We did find that using any of the sve
flags resulted in compiler errors for many workloads. The flags used in this test where auto-generated from this patch, which we've found to be infeasible. There is an ongoing task to figure out exactly which feature flags to include for Pixel 8 Pro but I think the ones you're using are fine.
Yes, avoid +sve
and +sve2
as they disable data-tiling ( @banach-space FYI ). No need to specify +reserve-x18
, IREE does that internally.
Thanks for gathering the detailed profiles above. Now the next step is to compare that to Tracy profiles of how IREE is spending its time. I see the tracy trace and disassembly that you shared above 2 days ago, so now the next step is to look into that.
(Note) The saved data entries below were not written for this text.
Record stream_inv (h : list TestEvent) (s : StreamState) : Prop := {
  inv_fresh : declared_tests s = None -> h = [] /\ s = new_state (maximum (tests s));
  inv_first : forall n, declared_tests s = Some n ->
    exists e rest, h = e :: rest /\ kind e = RunStarted n /\ history declares_of rest = [];
  inv_table : table_ok (tests s);
  inv_view : forall id, view (tests s) !! id = status h id;
  inv_started_unique : NoDup (started_ids h);
  inv_finished_unique : NoDup (finished_ids h);
  inv_finished_started : finished_ids h ⊆ started_ids h;
  inv_started : started s = len (started_ids h);
  inv_finished : finished s = len (finished_ids h);
  inv_passed : passed s = passed_count h;
  inv_failed : failed s = failed_count h;
  inv_beat : last_heartbeat s = last (history beat_of h);
  inv_beats : StronglySorted Z.lt (history beat_of h);
  inv_running : terminal s = false -> history summary_of h = [];
  inv_terminal : terminal s = true -> exists h' e,
    h = h' ++ [e] /\ kind e = RunFinished (passed s) (failed s)
    /\ declared_tests s = Some (started s) /\ finished s = started s
    /\ passed s + failed s = started s /\ history summary_of h' = [];
}.

Lemma inv_new M : 0 <= M <= u32_max -> stream_inv [] (new_state M).
Proof.
  intros HM. split; try done; cbn; [by apply new_table_ok|constructor..].
Qed.
(** What [constant_from_immediate] accepts, by the immediate. *)
Lemma constant_from_immediate_integer bits bytes ty types c :
  constant_from_immediate (ImmInteger bits bytes) ty types = Some c ->
  0 <= bits ->
  exists signed width,
    kind_of types ty = Some (KScalar (TInteger signed bits)) /\ integer_byte_width bits = Some width
    /\ length bytes = width /\ c = CInteger signed bits (le_value bytes)
    /\ 1 <= bits <= 128 /\ 0 <= le_value bytes < 2 ^ bits.
Proof.
  unfold constant_from_immediate. destruct (kind_of types ty) as [k|]; [|done]. simpl. intros H Hb.
  destruct k as [|[| |signed type_bits| | |]| | | | | | | | | | | | | | | | |]; try done.
  destruct (Z.eqb_spec bits type_bits) as [E|]; [|done]. subst type_bits.
  destruct (integer_byte_width bits) as [width|] eqn:Hw; [|done]. simpl in H.
  destruct (Nat.eqb_spec width (length bytes)) as [Hl|]; [|done].
  apply integer_byte_width_Some in Hw as Hr; [|done]. destruct Hr as [Hr Hw8].
  rewrite integer_mask_ones in H by done. simpl in H. pose proof (le_value_bounds bytes) as Hv.
  rewrite <- Hl in Hv.
  assert (256 ^ Z.of_nat width <= 2 ^ 128).
  { change 256 with (2 ^ 8). rewrite <- Z.pow_mul_r by lia. apply Z.pow_le_mono_r; [lia|].
    unfold integer_byte_width in Hw. destruct (_ || _); [done|]. injection Hw as <-.
    rewrite Z2Nat.id by (apply Z.div_pos; lia). pose proof (Z.div_le_upper_bound (bits + 7) 8 16). lia. }
  rewrite or_bytes_value in H; [|lia| |lia].
  - change (256 ^ 0) with 1 in H. rewrite Z.add_0_l, Z.mul_1_r, above_mask in H by lia.
    destruct (Z.ltb_spec (le_value bytes) (2 ^ bits)); [|done]. injection H as <-.
    exists signed, width. split_and!; auto; lia.
  - unfold len. rewrite <- Hl. unfold integer_byte_width in Hw. destruct (_ || _); [done|].
    injection Hw as <-. rewrite Z2Nat.id by (apply Z.div_pos; lia).
    pose proof (Z.div_le_upper_bound (bits + 7) 8 16). lia.
Qed.

Lemma constant_canonical immediate ty types c :
  types_ok types -> immediate_ok immediate = true ->
  constant_from_immediate immediate ty types = Some c -> canonical c = true.
Proof.
  intros Ht Hi H. destruct immediate.
  4: { simpl in Hi. apply fits_spec in Hi.
       apply constant_from_immediate_integer in H as (sg & w & _ & _ & _ & -> & Hb & Hv); [|lia].
       unfold canonical. rewrite !andb_true_iff, !Z.leb_le, fits_spec. lia. }
  all: unfold constant_from_immediate in H; destruct (kind_of types ty) as [k|] eqn:Hk; [|done]; simpl in H;
    destruct k as [|[| |signed type_bits| | |]| | | | | | | | | | | | | | | | |]; try done;
    try (destruct (_ =? _)%N; [|done]); injection H as <-; try done; try exact Hi.
  apply integer_kind_ok in Hk; [|done].
  unfold canonical. rewrite !andb_true_iff, !Z.leb_le, fits_spec.
  pose proof (width_pos type_bits). lia.
Qed.

Lemma immediate_reads_back constant immediate ty types :
  canonical constant = true -> constant_to_immediate constant ty types = Some immediate ->
  constant_from_immediate immediate ty types = Some constant.
Proof.
  intros Hc. unfold constant_to_immediate, constant_from_immediate.
  destruct (kind_of types ty) as [k|]; [|done]. simpl.
  destruct constant as [v|sg bits v|v|v], k as [|[| |s b| | |]| | | | | | | | | | | | | | | | |]; try done;
    try (intros [= <-]; done).
  case_bool_decide as Es; [|done]. simpl. destruct (Z.eqb_spec bits b) as [E|]; [|done]. subst b s.
  destruct (integer_byte_width bits) as [w|] eqn:Hw; [|done]. simpl. intros [= <-].
  unfold canonical in Hc. split_andb. bool_to_prop.
  rewrite Z.eqb_refl, Hw. simpl. apply integer_byte_width_Some in Hw as Hr; [|lia].
  rewrite take_le_bytes, length_le_bytes, Nat.eqb_refl by lia.
  rewrite (integer_immediate bits), integer_mask_ones by (done || lia). simpl.
  assert (2 ^ bits <= 2 ^ 128) by (apply Z.pow_le_mono_r; lia).
  rewrite above_mask by lia. by destruct (Z.ltb_spec v (2 ^ bits)); [|lia].
Qed.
Any idea what I may be missing?
@mariecwhite Could you check whether you have this change:
- https://github.com/llvm/llvm-project/pull/70039
(see the update in LowerVectorContract.cpp).
We did find that using any of the sve flags resulted in compiler errors for many workloads.
sve
and "scalable vectors" support is new and still incomplete. We are slowly patching various bits that make invalid assumptions about "scalability", but it will take a few more months. ATM I wouldn't use sve
for anything beyond a plain Matmul.
Having said that, bug reports and repros are very welcome :)
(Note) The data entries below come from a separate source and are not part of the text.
(* ===== verification/Optimizer.v ===== *)
(** The optimiser's policy, limits, work meter and decision report:
    [src/crates/wrela-flow-opt/src/lib.rs] and the helpers every pass of
    [development.rs] uses. A pass is a computation over the work meter and the
    decision sink ([Session]) that may be cancelled at every checkpoint. *)

From stdpp Require Import base numbers list option strings pretty.
From S2P Require Import Prelude Bytes Interrupt Text BuildModel TestEvents FlowWir.

#[local] Open Scope Z_scope.

(** ** Errors *)

Inductive OptimizeError :=
| Cancelled
| UnsupportedOptimizationLevel (level : OptimizationLevel)
| InvalidProfile (reason : string)
| InvalidLimits
| ResourceLimit (resource : string) (limit : Z)
| InvalidReport (reason : string)
| InvalidOutput (errors : list ValidationError)
| ProofViolation (pass detail : string).

(** ** Limits *)

Record TestPlanLimits := {
  plan_tests : Z;
  plan_groups : Z;
  plan_scenarios : Z;
  plan_scenario_steps : Z;
  plan_payload_bytes : Z;
  plan_report_bytes : Z;
  events_per_group : Z;
  output_bytes_per_group : Z;
  execution_timeout_ns_per_group : Z;
}.

Definition TestPlanLimits_standard : TestPlanLimits := {|
  plan_tests := 1000000;
  plan_groups := 100000;
  plan_scenarios := 100000;
  plan_scenario_steps := 1000000;
  plan_payload_bytes := 64 * 1024 * 1024;
  plan_report_bytes := 1024 * 1024 * 1024;
  events_per_group := MAX_RUNTIME_TEST_EVENTS;
  output_bytes_per_group := 1024 * 1024 * 1024;
  execution_timeout_ns_per_group := 24 * 60 * 60 * 1000000000;
|}.

(** [TestPlanLimits::is_valid]. *)
Definition is_valid (l : TestPlanLimits) : bool :=
  (0 <? plan_tests l) && (0 <? plan_groups l) && (0 <? plan_scenarios l)
  && (0 <? plan_scenario_steps l) && (0 <? plan_payload_bytes l) && (0 <? plan_report_bytes l)
  && (0 <? events_per_group l) && (0 <? output_bytes_per_group l)
  && (0 <? execution_timeout_ns_per_group l).

Definition test_plan_limits_within (limits hard : TestPlanLimits) : bool :=
  (plan_tests limits <=? plan_tests hard)
  && (plan_groups limits <=? plan_groups hard)
  && (plan_scenarios limits <=? plan_scenarios hard)
  && (plan_scenario_steps limits <=? plan_scenario_steps hard)
  && (plan_payload_bytes limits <=? plan_payload_bytes hard)
  && (plan_report_bytes limits <=? plan_report_bytes hard)
  && (events_per_group limits <=? events_per_group hard)
  && (output_bytes_per_group limits <=? output_bytes_per_group hard)
  && (execution_timeout_ns_per_group limits <=? execution_timeout_ns_per_group hard).

Record OptimizationLimits := {
  limit_functions : Z;
  limit_tests : Z;
  limit_blocks : Z;
  limit_instructions : Z;
  limit_values : Z;
  limit_proofs : Z;
  limit_model_edges : Z;
  limit_payload_bytes : Z;
  limit_passes : Z;
  limit_decisions : Z;
  limit_report_bytes : Z;
  limit_work : Z;
  limit_validation_work : Z;
  limit_validation_errors : Z;
  test_plan : TestPlanLimits;
}.

Definition OptimizationLimits_standard : OptimizationLimits := {|
  limit_functions := 1000000;
  limit_tests := 1000000;
  limit_blocks := 16000000;
  limit_instructions := 256000000;
  limit_values := 256000000;
  limit_proofs := 64000000;
  limit_model_edges := 1000000000;
  limit_payload_bytes := 4 * 1024 * 1024 * 1024;
  limit_passes := 1024;
  limit_decisions := 64000000;
  limit_report_bytes := 1024 * 1024 * 1024;
  limit_work := 1100000000000;
  limit_validation_work := 1100000000000;
  limit_validation_errors := 100000;
  test_plan := TestPlanLimits_standard;
|}.

Definition OptimizationLimits_validate (l : OptimizationLimits) : result OptimizeError unit :=
  let hard := OptimizationLimits_standard in
  guard_err
    ((limit_functions l =? 0) || (limit_tests l =? 0) || (limit_blocks l =? 0)
     || (limit_instructions l =? 0) || (limit_values l =? 0) || (limit_proofs l =? 0)
     || (limit_model_edges l =? 0) || (limit_payload_bytes l =? 0) || (limit_passes l =? 0)
     || (limit_decisions l =? 0) || (limit_report_bytes l =? 0) || (limit_work l =? 0)
     || (limit_validation_work l =? 0) || (limit_validation_errors l =? 0)
     || negb (is_valid (test_plan l))
     || (limit_functions hard <? limit_functions l) || (limit_tests hard <? limit_tests l)
     || (limit_blocks hard <? limit_blocks l) || (limit_instructions hard <? limit_instructions l)
     || (limit_values hard <? limit_values l) || (limit_proofs hard <? limit_proofs l)
     || (limit_model_edges hard <? limit_model_edges l)
     || (limit_payload_bytes hard <? limit_payload_bytes l)
     || (limit_passes hard <? limit_passes l) || (limit_decisions hard <? limit_decisions l)
     || (limit_report_bytes hard <? limit_report_bytes l) || (limit_work hard <? limit_work l)
     || (limit_validation_work hard <? limit_validation_work l)
     || (limit_validation_errors hard <? limit_validation_errors l)
     || negb (test_plan_limits_within (test_plan l) (test_plan hard)))
    InvalidLimits.

(** ** Profiles *)

Record PipelineIdentity := {
  pipeline_name : str;
  pipeline_revision : Z;
  pipeline_implementation : Sha256Digest;
}.
Record OptimizationProfile := {
  profile_level : OptimizationLevel;
  pipeline : PipelineIdentity;
  verify_after_each_pass : bool;
  maximum_iterations : Z;
  maximum_ir_growth_percent : Z;
}.

Definition CANONICAL_PIPELINE_NAME : str := ascii "canonical-flow-opt-0.1".
Definition CANONICAL_PIPELINE_REVISION : Z := 3.

Definition OptimizationProfile_validate (p : OptimizationProfile) : result OptimizeError unit :=
  _ ← guard_err (4096 <? len (pipeline_name (pipeline p)))
        (InvalidProfile "pipeline name exceeds the hard ceiling");
  _ ← guard_err (forallb is_whitespace (chars (pipeline_name (pipeline p))))
        (InvalidProfile "pipeline name is empty");
  _ ← guard_err (pipeline_revision (pipeline p) =? 0)
        (InvalidProfile "pipeline revision must be nonzero");
  _ ← guard_err (forallb (fun b => bool_decide (b = Byte.x00)) (as_bytes (pipeline_implementation (pipeline p))))
        (InvalidProfile "pipeline implementation digest is zero");
  _ ← guard_err ((maximum_iterations p =? 0) || (1000000 <? maximum_iterations p))
        (InvalidProfile "maximum iterations must be nonzero");
  guard_err (10000 <? maximum_ir_growth_percent p)
    (InvalidProfile "maximum IR growth percent exceeds the hard ceiling").

(** The iteration and growth limits of each level. *)
Definition level_parameters (l : OptimizationLevel) : Z * Z :=
  match l with
  | OptNone => (1, 0)
  | OptDevelopment => (8, 25)
  | OptPerformance => (32, 100)
  | OptSize => (32, 0)
  end.

Definition validate_canonical_profile (p : OptimizationProfile) : result OptimizeError unit :=
  _ ← OptimizationProfile_validate p;
  _ ← guard_err (negb (bool_decide (pipeline_name (pipeline p) = CANONICAL_PIPELINE_NAME))
                 || negb (pipeline_revision (pipeline p) =? CANONICAL_PIPELINE_REVISION))
        (InvalidProfile "optimization requires the canonical pipeline identity");
  let '(iterations, growth) := level_parameters (profile_level p) in
  guard_err (negb (verify_after_each_pass p) || negb (maximum_iterations p =? iterations)
             || negb (maximum_ir_growth_percent p =? growth))
    (InvalidProfile "optimization policy parameters are noncanonical").

Definition canonical_pipeline_name : prog OptimizeError str :=
  _ ← try_reserve (ResourceLimit "optimization pipeline name bytes" 4096);
  mret CANONICAL_PIPELINE_NAME.

Definition from_build_policy (policy : OptimizationPolicy) (compiler_implementation : Sha256Digest)
    : prog OptimizeError OptimizationProfile :=
  _ ← fail_if (bool_decide (is_Some (BuildModel.profile_data policy)))
        (InvalidProfile "profile-guided optimization input is not implemented");
  let '(iterations, growth) := level_parameters (BuildModel.level policy) in
  name ← canonical_pipeline_name;
  let profile := {|
    profile_level := BuildModel.level policy;
    pipeline := {| pipeline_name := name; pipeline_revision := CANONICAL_PIPELINE_REVISION;
                   pipeline_implementation := compiler_implementation |};
    verify_after_each_pass := true;
    maximum_iterations := iterations;
    maximum_ir_growth_percent := growth |} in
  _ ← lift (validate_canonical_profile profile);
  mret profile.

(** ** Passes *)

Definition CONSTANT_FOLD_PASS : string := "scalar-constant-fold-v1".
Definition CONTROL_SIMPLIFY_PASS : string := "constant-control-flow-v1".
Definition UNREACHABLE_PASS : string := "unreachable-block-elimination-v1".
Definition PROVEN_TRUE_CHECK_PASS : string := "proven-true-check-elimination-v1".
Definition DEAD_PURE_PASS : string := "dead-pure-instruction-elimination-v1".
Definition DEVELOPMENT_PASSES : list string :=
  [CONSTANT_FOLD_PASS; CONTROL_SIMPLIFY_PASS; UNREACHABLE_PASS; DEAD_PURE_PASS].
Definition AGGRESSIVE_PASSES : list string :=
  [CONSTANT_FOLD_PASS; CONTROL_SIMPLIFY_PASS; UNREACHABLE_PASS; PROVEN_TRUE_CHECK_PASS;
   DEAD_PURE_PASS].

Definition pipeline_passes (l : OptimizationLevel) : result OptimizeError (list string) :=
  match l with
  | OptDevelopment => Ok DEVELOPMENT_PASSES
  | OptPerformance | OptSize => Ok AGGRESSIVE_PASSES
  | OptNone => Err (UnsupportedOptimizationLevel l)
  end.

Definition is_aggressive (l : OptimizationLevel) : bool :=
  match l with OptPerformance | OptSize => true | _ => false end.

(** ** Bounded counting *)

Definition ensure_limit (value : Z) (resource : string) (limit : Z) : result OptimizeError unit :=
  guard_err (limit <? value) (ResourceLimit resource limit).

Definition add_bounded (total amount : Z) (resource : string) (limit : Z) : result OptimizeError Z :=
  next ← ok_or (checked_add 64 total amount) (ResourceLimit resource limit);
  _ ← ensure_limit next resource limit;
  mret next.

(** ** The state of a pass *)

Record WorkMeter := { used : Z; work_limit : Z }.

Inductive DecisionKind := Removed | Folded | Inlined | Coalesced | Reordered | Retained.

Record OptimizationDecision := {
  decision_pass : str;
  decision_subject : str;
  decision_kind : DecisionKind;
  justification : str;
  relied_on : list ProofId;
}.

Record DecisionSink := {
  sink_decisions : list OptimizationDecision;
  sink_limits : OptimizationLimits;
  sink_report_bytes : Z;
}.

(** The two objects every pass updates. *)
Record Session := { work : WorkMeter; decisions : DecisionSink }.

(** A step of a pass. *)
Definition pass (A : Type) : Type := stateT Session (prog OptimizeError) A.

Definition fails {A} (e : OptimizeError) : pass A := liftS (Throw e).
Definition proof_violation {A} (pass_ detail : string) : pass A := fails (ProofViolation pass_ detail).
(** [?] on a pure [Result]. *)
Definition pure_result {A} (r : result OptimizeError A) : pass A := liftS (lift r).

Definition check_cancelled : prog OptimizeError unit := poll Cancelled.

Definition charge (amount : Z) : pass unit := fun s =>
  next ← lift (add_bounded (used (work s)) amount "optimizer work" (work_limit (work s)));
  mret (tt, {| work := {| used := next; work_limit := work_limit (work s) |};
               decisions := decisions s |}).

Definition checkpoint : pass unit := _ ← liftS check_cancelled; charge 1.

Definition reserve_items (count : Z) (resource : string) (limit : Z) : pass unit :=
  _ ← pure_result (ensure_limit count resource limit);
  liftS (try_reserve (ResourceLimit resource limit)).

Definition filled_vec {T} (length : nat) (value : T) (resource : string) (limit : Z) : pass (list T) :=
  _ ← reserve_items (Z.of_nat length) resource limit;
  mret (replicate length value).

Definition report_text (value : string) (limits : OptimizationLimits) : pass str :=
  let limit := limit_report_bytes limits in
  _ ← pure_result (ensure_limit (len (ascii value)) "optimization report bytes" limit);
  _ ← liftS (try_reserve (ResourceLimit "optimization report bytes" limit));
  mret (ascii value).

(** Decimal digits of a [u32], as [write!] prints it. *)
Definition decimal (n : N) : str := ascii (pretty n).

Definition subject (function : N) (kind : string) (id : N) : pass str :=
  _ ← liftS (try_reserve (ResourceLimit "optimization report bytes" 32));
  mret (ascii "f" ++ decimal function ++ ascii ":" ++ ascii kind ++ decimal id).
Definition instruction_subject (function : FunctionId) (instruction : InstructionId) : pass str := subject function "i" instruction.
Definition block_subject (function : FunctionId) (block : BlockId) : pass str := subject function "b" block.

(** Every adjacent pair increases. *)
Fixpoint strictly_increasing (l : list N) : bool :=
  match l with
  | a :: (b :: _) as l' => (a <? b)%N && strictly_increasing l'
  | _ => true
  end.

Definition DecisionSink_new (profile : OptimizationProfile) (limits : OptimizationLimits)
    : result OptimizeError DecisionSink :=
  let limit := limit_report_bytes limits in
  passes ← pipeline_passes (profile_level profile);
  report_bytes ← foldl (fun acc p =>
      report_bytes ← acc;
      ok_or (checked_add 64 report_bytes (len (ascii p))) (ResourceLimit "optimization report bytes" limit))
    (Ok (len (pipeline_name (pipeline profile)))) passes;
  _ ← ensure_limit report_bytes "optimization report bytes" limit;
  mret {| sink_decisions := []; sink_limits := limits; sink_report_bytes := report_bytes |}.

(** The bytes one decision adds to the report. *)
Definition decision_bytes (pass_ : string) (subject : str) (justification : string)
    (relied_on : list ProofId) : option Z :=
  bytes ← checked_add usize (len (ascii pass_)) (len subject);
  bytes ← checked_add usize bytes (len (ascii justification));
  links ← checked_mul usize (len relied_on) 4;
  checked_add usize bytes links.

(** [DecisionSink::push]. *)
Definition push (pass_ : string) (subject : str) (kind : DecisionKind) (justification : string)
    (relied_on : list ProofId) : pass unit := fun s =>
  let sink := decisions s in
  let limits := sink_limits sink in
  let bytes_error := ResourceLimit "optimization report bytes" (limit_report_bytes limits) in
  let count_error := ResourceLimit "optimization decisions" (limit_decisions limits) in
  next_count ← lift (ok_or (checked_add 64 (len (sink_decisions sink)) 1) count_error);
  _ ← lift (ensure_limit next_count "optimization decisions" (limit_decisions limits));
  _ ← fail_if (negb (strictly_increasing relied_on))
        (InvalidReport "optimization proof reliance must be sorted and unique");
  string_bytes ← lift (ok_or (decision_bytes pass_ subject justification relied_on) bytes_error);
  report_bytes ← lift (ok_or (checked_add 64 (sink_report_bytes sink) string_bytes) bytes_error);
  _ ← lift (ensure_limit report_bytes "optimization report bytes" (limit_report_bytes limits));
  _ ← try_reserve count_error;
  '(pass_text, s) ← report_text pass_ limits s;
  '(justification_text, s) ← report_text justification limits s;
  let decision := {| decision_pass := pass_text; decision_subject := subject; decision_kind := kind;
                     justification := justification_text; relied_on := relied_on |} in
  mret (tt, {| work := work s;
               decisions := {| sink_decisions := sink_decisions sink ++ [decision];
                               sink_limits := limits; sink_report_bytes := report_bytes |} |}).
I re-ran VIT at head (1f6c162fb) and confirmed that https://github.com/llvm/llvm-project/pull/70039 is included. It's slightly slower than the results reported in https://github.com/openxla/iree/issues/15399#issuecomment-1793047375.
IREE
Model | Threads | Latency |
---|---|---|
VIT_CLASSIFICATION_INT8_TFLITE_3X224X224XINT8 | 1 | 814 |
VIT_CLASSIFICATION_INT8_TFLITE_3X224X224XINT8 | 4 | 365 |
VIT_CLASSIFICATION_INT8_TFLITE_3X224X224XINT8 | 5 | 259 |
Feature flags used: --iree-llvmcpu-target-cpu-features=+fp-armv8,+neon,+crc,+lse,+rdm,+ras,+rcpc,+dotprod,+v9a,+sb,+ssbs,+fullfp16,+fp16fml,+i8mm,+bf16,+flagm
@bjacob Is there a way to tweak the number of threads used for ukernels? I'm wondering if we don't create too many of them with too little work in each of them.